● **EXERCISE GOAL**:
When you reach the line containing "(* ===== verification/GoStrings.v ===== *)" in the records below, start copying exactly, and stop once you have copied the line containing "- intros _.".

● **AVAILABLE DATA**:
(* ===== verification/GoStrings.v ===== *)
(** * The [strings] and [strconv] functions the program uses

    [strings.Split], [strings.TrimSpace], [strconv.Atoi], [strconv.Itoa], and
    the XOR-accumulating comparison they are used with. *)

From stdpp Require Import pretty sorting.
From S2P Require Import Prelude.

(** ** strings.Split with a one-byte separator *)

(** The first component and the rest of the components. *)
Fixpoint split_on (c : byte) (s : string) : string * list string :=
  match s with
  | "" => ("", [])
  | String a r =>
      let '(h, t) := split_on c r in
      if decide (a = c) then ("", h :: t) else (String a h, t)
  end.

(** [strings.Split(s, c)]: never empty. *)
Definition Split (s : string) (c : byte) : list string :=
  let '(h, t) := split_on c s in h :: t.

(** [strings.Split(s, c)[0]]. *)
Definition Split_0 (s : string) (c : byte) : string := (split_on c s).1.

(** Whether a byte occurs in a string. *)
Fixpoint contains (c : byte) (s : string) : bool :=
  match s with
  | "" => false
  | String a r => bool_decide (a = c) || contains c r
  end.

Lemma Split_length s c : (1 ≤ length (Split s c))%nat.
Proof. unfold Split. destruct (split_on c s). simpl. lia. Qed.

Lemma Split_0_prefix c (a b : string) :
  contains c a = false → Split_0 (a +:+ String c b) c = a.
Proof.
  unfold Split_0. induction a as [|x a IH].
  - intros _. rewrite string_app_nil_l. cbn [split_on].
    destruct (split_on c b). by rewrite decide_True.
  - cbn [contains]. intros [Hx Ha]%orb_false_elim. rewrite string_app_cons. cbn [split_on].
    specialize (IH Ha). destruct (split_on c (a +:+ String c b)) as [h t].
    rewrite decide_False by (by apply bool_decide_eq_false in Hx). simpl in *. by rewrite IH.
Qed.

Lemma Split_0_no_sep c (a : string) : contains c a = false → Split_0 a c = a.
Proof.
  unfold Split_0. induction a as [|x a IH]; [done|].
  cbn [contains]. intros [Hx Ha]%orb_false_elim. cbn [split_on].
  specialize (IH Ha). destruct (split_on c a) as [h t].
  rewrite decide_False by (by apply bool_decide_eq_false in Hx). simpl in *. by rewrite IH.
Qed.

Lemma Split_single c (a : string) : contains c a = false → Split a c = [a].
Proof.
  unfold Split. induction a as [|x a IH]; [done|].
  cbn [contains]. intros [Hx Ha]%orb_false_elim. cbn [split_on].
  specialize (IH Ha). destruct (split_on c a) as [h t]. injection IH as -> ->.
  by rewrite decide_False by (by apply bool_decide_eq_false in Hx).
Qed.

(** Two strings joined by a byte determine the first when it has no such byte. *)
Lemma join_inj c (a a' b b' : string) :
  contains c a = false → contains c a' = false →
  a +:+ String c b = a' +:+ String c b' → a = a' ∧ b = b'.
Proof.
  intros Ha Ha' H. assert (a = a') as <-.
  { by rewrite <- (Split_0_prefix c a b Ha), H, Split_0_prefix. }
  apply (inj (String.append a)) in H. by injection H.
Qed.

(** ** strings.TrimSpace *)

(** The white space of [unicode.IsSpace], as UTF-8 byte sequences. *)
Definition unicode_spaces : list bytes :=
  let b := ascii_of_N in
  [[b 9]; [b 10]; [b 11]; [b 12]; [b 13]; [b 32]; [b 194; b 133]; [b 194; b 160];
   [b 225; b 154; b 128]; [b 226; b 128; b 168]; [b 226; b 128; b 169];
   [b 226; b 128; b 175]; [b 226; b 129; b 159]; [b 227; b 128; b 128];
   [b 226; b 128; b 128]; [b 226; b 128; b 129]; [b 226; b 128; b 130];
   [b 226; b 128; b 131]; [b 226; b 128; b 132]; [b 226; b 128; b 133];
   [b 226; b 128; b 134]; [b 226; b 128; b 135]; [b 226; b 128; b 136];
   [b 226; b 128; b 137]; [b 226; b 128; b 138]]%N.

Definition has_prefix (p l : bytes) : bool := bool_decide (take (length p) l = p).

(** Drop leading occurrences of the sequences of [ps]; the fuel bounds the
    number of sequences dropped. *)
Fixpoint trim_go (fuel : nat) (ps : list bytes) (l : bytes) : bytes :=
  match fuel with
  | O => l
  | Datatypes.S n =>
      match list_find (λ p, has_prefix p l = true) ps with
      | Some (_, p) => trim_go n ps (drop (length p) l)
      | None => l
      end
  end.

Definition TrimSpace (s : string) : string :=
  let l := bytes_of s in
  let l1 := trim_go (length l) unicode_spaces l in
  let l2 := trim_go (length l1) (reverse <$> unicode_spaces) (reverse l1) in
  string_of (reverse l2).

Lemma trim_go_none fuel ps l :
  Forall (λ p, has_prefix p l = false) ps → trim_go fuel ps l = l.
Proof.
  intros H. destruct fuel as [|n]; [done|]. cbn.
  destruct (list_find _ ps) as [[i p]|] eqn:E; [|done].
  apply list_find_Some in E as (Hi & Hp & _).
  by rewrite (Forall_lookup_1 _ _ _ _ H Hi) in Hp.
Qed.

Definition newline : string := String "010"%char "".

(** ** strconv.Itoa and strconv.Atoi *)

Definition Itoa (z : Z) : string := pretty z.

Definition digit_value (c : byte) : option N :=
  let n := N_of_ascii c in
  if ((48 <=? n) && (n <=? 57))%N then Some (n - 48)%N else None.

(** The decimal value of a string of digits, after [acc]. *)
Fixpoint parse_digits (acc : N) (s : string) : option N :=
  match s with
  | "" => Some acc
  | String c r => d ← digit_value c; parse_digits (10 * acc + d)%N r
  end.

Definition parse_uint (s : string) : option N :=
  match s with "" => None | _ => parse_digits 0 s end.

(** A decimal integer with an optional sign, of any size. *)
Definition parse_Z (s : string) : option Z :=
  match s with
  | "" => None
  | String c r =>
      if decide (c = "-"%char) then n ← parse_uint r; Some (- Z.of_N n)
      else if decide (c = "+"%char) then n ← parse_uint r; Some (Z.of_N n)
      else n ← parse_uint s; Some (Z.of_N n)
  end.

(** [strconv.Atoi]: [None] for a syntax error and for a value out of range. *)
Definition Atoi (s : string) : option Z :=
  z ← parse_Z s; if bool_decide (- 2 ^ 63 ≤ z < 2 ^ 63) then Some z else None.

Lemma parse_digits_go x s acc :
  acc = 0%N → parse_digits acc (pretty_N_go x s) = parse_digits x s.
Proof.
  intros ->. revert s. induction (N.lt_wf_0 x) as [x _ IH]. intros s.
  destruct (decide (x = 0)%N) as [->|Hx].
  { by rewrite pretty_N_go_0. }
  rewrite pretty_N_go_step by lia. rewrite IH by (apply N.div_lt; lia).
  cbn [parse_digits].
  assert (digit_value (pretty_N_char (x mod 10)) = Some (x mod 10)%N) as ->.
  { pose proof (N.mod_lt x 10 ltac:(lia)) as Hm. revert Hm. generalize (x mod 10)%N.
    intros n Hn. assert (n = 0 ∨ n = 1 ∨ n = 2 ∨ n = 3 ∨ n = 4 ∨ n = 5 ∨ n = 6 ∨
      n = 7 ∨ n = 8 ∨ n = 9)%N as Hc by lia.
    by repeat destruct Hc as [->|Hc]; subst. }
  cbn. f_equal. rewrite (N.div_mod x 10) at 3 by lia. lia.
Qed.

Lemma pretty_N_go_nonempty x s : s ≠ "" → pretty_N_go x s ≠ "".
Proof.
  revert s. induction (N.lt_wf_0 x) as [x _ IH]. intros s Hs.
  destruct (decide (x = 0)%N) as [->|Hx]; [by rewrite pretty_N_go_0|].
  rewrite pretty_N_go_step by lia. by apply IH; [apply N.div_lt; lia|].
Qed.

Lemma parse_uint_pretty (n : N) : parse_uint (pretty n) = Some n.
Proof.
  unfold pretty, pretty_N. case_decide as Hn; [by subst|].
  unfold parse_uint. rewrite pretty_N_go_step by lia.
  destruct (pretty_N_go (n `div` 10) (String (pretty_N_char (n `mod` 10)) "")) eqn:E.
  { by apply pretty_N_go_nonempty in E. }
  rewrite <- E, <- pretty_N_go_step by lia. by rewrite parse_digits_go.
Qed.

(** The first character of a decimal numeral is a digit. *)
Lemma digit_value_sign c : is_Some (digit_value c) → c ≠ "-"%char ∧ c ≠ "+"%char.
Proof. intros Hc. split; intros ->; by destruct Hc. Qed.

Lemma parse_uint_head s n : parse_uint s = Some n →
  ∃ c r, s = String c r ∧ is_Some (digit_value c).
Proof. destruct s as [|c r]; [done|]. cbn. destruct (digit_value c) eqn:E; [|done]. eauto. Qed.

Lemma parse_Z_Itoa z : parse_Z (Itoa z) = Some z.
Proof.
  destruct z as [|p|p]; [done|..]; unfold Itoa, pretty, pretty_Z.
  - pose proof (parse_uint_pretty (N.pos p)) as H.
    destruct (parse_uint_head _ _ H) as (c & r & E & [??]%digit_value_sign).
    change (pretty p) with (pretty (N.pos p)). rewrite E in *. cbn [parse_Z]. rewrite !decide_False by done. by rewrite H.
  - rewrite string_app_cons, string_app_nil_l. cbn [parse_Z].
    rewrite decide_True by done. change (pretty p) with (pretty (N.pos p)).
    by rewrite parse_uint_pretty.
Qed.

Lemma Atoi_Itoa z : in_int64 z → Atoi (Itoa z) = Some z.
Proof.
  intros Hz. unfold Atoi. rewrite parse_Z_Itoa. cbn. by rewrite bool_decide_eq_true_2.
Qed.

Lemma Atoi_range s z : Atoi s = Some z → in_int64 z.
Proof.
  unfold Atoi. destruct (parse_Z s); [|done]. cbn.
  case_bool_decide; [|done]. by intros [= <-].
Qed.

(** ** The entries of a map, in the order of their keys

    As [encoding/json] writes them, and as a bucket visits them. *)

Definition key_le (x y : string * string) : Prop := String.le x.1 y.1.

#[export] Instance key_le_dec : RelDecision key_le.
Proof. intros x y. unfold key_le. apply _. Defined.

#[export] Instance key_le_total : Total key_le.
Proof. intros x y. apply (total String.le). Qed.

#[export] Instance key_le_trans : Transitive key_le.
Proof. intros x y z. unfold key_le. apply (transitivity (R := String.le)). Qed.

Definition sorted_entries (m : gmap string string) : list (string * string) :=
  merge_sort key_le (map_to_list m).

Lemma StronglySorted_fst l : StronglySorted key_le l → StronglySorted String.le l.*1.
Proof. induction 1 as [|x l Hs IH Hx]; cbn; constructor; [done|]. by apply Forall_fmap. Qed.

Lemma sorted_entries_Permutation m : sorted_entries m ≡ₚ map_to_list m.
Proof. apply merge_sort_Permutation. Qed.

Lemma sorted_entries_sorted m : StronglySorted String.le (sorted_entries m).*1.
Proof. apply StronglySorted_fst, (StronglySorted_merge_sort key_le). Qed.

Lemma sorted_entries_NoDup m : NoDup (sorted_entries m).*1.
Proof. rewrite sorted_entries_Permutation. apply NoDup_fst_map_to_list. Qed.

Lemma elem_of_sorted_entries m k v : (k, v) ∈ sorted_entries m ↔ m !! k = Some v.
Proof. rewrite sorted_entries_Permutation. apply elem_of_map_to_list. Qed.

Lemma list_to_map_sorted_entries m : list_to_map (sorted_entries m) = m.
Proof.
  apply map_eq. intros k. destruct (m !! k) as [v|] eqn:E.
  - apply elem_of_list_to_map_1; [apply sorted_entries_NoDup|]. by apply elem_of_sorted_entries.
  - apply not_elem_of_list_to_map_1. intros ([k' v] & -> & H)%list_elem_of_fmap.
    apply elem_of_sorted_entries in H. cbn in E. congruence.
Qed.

* * *

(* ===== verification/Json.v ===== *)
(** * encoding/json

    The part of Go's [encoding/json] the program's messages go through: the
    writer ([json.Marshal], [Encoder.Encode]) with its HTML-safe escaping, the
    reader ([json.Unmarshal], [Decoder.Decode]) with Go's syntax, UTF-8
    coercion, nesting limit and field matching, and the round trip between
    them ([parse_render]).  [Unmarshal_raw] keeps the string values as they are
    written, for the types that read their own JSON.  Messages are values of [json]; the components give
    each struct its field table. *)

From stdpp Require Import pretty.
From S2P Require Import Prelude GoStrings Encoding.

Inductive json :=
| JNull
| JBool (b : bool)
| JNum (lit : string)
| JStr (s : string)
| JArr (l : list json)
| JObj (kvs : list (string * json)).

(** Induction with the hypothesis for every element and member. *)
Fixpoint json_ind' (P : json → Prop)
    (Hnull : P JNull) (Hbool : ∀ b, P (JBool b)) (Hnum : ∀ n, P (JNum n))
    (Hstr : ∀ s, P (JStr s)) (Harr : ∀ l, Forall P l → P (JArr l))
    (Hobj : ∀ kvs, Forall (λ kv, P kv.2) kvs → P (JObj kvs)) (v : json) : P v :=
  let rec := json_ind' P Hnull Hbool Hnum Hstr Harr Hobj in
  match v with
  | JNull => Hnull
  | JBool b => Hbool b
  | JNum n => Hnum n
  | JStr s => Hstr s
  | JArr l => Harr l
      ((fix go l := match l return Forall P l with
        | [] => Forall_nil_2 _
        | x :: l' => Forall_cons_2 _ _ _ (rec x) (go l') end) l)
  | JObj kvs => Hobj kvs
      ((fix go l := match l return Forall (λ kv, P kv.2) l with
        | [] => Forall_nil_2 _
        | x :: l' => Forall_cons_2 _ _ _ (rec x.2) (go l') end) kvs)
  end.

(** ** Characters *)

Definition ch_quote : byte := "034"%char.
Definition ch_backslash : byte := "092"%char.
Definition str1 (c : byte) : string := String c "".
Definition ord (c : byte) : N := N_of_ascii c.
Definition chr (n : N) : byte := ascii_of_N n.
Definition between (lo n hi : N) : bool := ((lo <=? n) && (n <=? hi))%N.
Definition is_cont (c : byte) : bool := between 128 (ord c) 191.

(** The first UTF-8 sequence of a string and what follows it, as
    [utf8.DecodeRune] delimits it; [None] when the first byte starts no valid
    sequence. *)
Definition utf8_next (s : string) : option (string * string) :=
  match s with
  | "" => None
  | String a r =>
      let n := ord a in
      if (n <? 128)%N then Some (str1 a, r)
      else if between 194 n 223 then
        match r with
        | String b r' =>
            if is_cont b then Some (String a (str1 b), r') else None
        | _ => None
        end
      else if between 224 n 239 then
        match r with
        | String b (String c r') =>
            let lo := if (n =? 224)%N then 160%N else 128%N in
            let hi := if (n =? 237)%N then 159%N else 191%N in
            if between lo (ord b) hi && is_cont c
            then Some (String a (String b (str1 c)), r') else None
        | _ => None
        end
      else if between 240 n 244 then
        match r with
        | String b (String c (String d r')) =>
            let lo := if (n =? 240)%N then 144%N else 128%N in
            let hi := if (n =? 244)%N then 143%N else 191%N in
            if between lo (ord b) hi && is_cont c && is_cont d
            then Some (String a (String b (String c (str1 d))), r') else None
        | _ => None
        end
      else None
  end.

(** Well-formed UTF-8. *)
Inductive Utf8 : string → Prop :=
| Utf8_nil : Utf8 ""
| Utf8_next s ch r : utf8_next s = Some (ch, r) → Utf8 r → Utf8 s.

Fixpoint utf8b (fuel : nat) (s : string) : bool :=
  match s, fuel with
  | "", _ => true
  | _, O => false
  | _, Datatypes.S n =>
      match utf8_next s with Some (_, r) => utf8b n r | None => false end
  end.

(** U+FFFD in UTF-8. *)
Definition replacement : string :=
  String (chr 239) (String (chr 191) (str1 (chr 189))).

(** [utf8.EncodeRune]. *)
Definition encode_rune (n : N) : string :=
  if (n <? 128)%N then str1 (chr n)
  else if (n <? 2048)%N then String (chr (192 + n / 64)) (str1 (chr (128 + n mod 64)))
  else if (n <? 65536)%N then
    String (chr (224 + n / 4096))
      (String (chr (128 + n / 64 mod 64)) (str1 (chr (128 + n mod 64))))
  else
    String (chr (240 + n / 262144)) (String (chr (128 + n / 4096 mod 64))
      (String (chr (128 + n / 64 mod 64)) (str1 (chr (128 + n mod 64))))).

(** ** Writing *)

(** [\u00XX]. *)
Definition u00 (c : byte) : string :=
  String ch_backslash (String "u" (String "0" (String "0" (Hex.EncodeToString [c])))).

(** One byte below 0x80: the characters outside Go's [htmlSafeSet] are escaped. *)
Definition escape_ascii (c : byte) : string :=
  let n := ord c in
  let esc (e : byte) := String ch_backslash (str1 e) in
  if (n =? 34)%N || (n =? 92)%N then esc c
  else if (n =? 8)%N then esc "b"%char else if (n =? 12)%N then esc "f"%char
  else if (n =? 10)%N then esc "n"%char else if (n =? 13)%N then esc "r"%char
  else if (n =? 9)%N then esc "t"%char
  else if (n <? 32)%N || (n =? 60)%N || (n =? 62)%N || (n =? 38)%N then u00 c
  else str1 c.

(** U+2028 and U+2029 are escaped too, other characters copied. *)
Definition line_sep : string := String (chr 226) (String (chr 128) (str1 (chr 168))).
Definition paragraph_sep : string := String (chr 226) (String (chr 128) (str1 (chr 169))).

* * *

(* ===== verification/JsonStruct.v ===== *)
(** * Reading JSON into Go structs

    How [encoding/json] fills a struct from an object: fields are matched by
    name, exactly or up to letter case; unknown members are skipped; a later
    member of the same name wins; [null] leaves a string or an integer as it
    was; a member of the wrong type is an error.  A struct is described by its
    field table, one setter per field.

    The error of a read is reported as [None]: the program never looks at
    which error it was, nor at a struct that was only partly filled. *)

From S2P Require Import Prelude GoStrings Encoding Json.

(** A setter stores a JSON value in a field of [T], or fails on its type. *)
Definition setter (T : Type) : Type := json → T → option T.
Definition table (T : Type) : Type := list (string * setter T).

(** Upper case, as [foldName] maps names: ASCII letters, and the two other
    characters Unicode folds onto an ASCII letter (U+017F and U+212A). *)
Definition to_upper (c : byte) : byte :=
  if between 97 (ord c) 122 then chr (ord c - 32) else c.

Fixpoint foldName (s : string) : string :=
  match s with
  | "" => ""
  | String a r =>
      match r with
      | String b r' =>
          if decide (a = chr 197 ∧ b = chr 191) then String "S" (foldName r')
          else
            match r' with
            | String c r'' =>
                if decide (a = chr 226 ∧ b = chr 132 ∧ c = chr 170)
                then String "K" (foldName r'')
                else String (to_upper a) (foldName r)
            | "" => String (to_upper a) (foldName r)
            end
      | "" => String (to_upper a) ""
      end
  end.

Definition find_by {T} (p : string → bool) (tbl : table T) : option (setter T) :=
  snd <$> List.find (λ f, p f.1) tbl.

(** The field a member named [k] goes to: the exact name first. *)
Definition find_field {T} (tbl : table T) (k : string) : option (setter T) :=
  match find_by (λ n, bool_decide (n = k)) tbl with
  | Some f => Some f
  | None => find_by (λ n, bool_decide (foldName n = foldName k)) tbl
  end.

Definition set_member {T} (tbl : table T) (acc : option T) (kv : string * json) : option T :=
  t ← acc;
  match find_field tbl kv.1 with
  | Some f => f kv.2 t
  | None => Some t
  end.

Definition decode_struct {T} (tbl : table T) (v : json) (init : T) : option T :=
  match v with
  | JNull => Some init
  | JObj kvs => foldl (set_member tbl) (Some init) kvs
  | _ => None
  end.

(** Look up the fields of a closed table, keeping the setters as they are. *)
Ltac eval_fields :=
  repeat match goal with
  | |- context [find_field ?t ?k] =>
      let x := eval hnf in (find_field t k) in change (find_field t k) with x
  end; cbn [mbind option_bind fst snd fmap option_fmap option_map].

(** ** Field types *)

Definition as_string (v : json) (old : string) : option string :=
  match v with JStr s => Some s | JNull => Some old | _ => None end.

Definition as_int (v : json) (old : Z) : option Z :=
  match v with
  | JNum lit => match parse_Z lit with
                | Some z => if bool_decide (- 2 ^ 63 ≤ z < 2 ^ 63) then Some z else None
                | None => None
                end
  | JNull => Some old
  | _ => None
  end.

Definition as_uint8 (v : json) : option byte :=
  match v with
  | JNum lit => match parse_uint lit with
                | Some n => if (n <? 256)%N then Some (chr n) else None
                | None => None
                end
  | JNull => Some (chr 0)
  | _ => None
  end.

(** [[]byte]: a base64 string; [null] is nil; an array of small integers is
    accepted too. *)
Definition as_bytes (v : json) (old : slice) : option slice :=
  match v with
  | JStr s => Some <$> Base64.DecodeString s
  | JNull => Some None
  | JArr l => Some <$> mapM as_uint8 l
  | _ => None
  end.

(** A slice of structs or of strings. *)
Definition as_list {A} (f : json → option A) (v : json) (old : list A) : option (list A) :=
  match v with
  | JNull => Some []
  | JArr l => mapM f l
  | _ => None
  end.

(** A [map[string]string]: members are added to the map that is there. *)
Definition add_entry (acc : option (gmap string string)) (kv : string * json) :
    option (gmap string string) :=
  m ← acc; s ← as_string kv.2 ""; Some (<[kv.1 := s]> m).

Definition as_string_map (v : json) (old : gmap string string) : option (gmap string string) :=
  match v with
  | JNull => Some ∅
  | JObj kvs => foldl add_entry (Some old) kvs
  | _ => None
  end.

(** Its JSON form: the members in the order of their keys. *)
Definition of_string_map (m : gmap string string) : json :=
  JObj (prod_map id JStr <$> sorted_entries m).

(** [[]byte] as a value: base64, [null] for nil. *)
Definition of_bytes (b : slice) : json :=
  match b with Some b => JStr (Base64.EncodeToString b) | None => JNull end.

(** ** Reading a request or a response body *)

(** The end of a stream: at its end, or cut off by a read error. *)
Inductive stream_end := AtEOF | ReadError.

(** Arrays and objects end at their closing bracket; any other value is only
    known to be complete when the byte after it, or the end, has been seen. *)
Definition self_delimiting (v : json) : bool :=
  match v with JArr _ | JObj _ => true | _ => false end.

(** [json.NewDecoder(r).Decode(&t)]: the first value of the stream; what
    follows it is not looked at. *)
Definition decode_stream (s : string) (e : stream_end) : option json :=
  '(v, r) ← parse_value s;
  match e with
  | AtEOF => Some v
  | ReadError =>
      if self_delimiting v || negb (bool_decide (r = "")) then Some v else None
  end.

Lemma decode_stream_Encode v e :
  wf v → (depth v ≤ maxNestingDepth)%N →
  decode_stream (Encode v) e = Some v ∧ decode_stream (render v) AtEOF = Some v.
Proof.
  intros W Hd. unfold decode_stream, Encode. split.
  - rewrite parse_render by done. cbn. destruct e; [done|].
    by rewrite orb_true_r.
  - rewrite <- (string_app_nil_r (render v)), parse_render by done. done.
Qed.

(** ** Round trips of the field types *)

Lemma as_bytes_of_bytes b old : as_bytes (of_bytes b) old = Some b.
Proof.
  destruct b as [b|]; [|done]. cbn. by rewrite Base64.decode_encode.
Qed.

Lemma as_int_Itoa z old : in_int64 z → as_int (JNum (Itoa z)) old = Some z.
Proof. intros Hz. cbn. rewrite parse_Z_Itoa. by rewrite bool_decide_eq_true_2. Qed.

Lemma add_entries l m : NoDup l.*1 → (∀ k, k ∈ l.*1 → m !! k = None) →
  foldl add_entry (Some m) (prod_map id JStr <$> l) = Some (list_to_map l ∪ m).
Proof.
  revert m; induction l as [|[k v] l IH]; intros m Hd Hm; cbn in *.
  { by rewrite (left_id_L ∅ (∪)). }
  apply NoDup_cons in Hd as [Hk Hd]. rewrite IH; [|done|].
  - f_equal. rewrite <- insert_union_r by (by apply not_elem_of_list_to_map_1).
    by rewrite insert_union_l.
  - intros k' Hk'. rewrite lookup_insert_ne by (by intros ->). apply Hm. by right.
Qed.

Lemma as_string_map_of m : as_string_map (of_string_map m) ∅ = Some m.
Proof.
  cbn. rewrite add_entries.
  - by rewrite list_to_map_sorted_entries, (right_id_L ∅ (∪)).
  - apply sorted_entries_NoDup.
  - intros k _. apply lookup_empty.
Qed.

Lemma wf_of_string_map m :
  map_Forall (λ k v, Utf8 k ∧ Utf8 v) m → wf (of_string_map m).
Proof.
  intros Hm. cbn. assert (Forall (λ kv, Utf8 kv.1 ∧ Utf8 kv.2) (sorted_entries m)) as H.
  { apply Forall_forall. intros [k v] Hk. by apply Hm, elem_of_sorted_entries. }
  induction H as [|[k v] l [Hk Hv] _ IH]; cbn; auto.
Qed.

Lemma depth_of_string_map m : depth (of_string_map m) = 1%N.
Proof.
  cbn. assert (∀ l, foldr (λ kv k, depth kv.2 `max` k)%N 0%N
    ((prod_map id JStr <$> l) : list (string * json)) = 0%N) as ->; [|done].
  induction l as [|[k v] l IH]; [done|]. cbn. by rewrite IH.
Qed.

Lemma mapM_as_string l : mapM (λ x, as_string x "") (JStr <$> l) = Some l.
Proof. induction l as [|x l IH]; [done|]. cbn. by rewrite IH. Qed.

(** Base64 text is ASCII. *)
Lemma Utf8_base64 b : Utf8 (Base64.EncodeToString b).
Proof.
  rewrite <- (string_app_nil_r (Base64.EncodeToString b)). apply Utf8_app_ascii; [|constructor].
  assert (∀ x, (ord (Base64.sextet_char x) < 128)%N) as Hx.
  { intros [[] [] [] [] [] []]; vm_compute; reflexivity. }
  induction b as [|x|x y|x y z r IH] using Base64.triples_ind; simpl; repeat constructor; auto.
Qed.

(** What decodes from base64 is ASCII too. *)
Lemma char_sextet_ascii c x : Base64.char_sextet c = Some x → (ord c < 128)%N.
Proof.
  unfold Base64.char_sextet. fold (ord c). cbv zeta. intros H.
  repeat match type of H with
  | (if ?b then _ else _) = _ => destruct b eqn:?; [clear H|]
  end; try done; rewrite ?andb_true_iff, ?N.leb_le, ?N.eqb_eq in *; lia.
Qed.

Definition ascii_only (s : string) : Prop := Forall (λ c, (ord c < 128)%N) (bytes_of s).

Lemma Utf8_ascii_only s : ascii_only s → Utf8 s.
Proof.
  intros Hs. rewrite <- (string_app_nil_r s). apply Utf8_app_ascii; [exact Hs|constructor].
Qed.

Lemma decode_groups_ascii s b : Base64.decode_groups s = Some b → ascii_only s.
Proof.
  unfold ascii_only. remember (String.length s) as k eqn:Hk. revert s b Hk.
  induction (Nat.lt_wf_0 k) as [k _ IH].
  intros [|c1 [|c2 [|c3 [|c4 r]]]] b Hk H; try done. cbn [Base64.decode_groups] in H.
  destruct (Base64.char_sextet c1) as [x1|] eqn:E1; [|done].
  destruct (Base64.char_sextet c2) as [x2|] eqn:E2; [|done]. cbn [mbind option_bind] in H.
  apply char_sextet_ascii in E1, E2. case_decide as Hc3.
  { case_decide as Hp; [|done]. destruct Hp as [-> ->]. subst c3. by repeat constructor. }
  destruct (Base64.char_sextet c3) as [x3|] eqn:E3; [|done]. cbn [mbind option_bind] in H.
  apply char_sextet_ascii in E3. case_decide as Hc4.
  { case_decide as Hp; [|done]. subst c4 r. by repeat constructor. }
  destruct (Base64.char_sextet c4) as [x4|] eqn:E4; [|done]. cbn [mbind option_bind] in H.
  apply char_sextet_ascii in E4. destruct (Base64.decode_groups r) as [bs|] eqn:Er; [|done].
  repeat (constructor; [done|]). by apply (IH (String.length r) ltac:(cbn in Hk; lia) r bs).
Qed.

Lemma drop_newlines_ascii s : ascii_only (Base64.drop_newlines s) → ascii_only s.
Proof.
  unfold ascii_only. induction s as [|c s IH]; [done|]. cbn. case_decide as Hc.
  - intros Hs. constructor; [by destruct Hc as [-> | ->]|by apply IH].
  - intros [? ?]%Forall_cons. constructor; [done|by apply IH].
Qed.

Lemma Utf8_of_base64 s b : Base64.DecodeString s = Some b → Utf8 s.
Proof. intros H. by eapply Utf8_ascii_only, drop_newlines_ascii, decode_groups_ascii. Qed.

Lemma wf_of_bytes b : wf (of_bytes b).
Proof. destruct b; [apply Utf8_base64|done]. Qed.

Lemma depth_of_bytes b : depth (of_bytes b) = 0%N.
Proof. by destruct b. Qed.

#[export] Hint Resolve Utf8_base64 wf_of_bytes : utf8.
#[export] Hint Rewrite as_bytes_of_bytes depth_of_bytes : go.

● **ANSWER TO THIS EXERCISE**:
(* ===== verification/GoStrings.v ===== *)
(** * The [strings] and [strconv] functions the program uses

    [strings.Split], [strings.TrimSpace], [strconv.Atoi], [strconv.Itoa], and
    the XOR-accumulating comparison they are used with. *)

From stdpp Require Import pretty sorting.
From S2P Require Import Prelude.

(** ** strings.Split with a one-byte separator *)

(** The first component and the rest of the components. *)
Fixpoint split_on (c : byte) (s : string) : string * list string :=
  match s with
  | "" => ("", [])
  | String a r =>
      let '(h, t) := split_on c r in
      if decide (a = c) then ("", h :: t) else (String a h, t)
  end.

(** [strings.Split(s, c)]: never empty. *)
Definition Split (s : string) (c : byte) : list string :=
  let '(h, t) := split_on c s in h :: t.

(** [strings.Split(s, c)[0]]. *)
Definition Split_0 (s : string) (c : byte) : string := (split_on c s).1.

(** Whether a byte occurs in a string. *)
Fixpoint contains (c : byte) (s : string) : bool :=
  match s with
  | "" => false
  | String a r => bool_decide (a = c) || contains c r
  end.

Lemma Split_length s c : (1 ≤ length (Split s c))%nat.
Proof. unfold Split. destruct (split_on c s). simpl. lia. Qed.

Lemma Split_0_prefix c (a b : string) :
  contains c a = false → Split_0 (a +:+ String c b) c = a.
Proof.
  unfold Split_0. induction a as [|x a IH].
  - intros _. rewrite string_app_nil_l. cbn [split_on].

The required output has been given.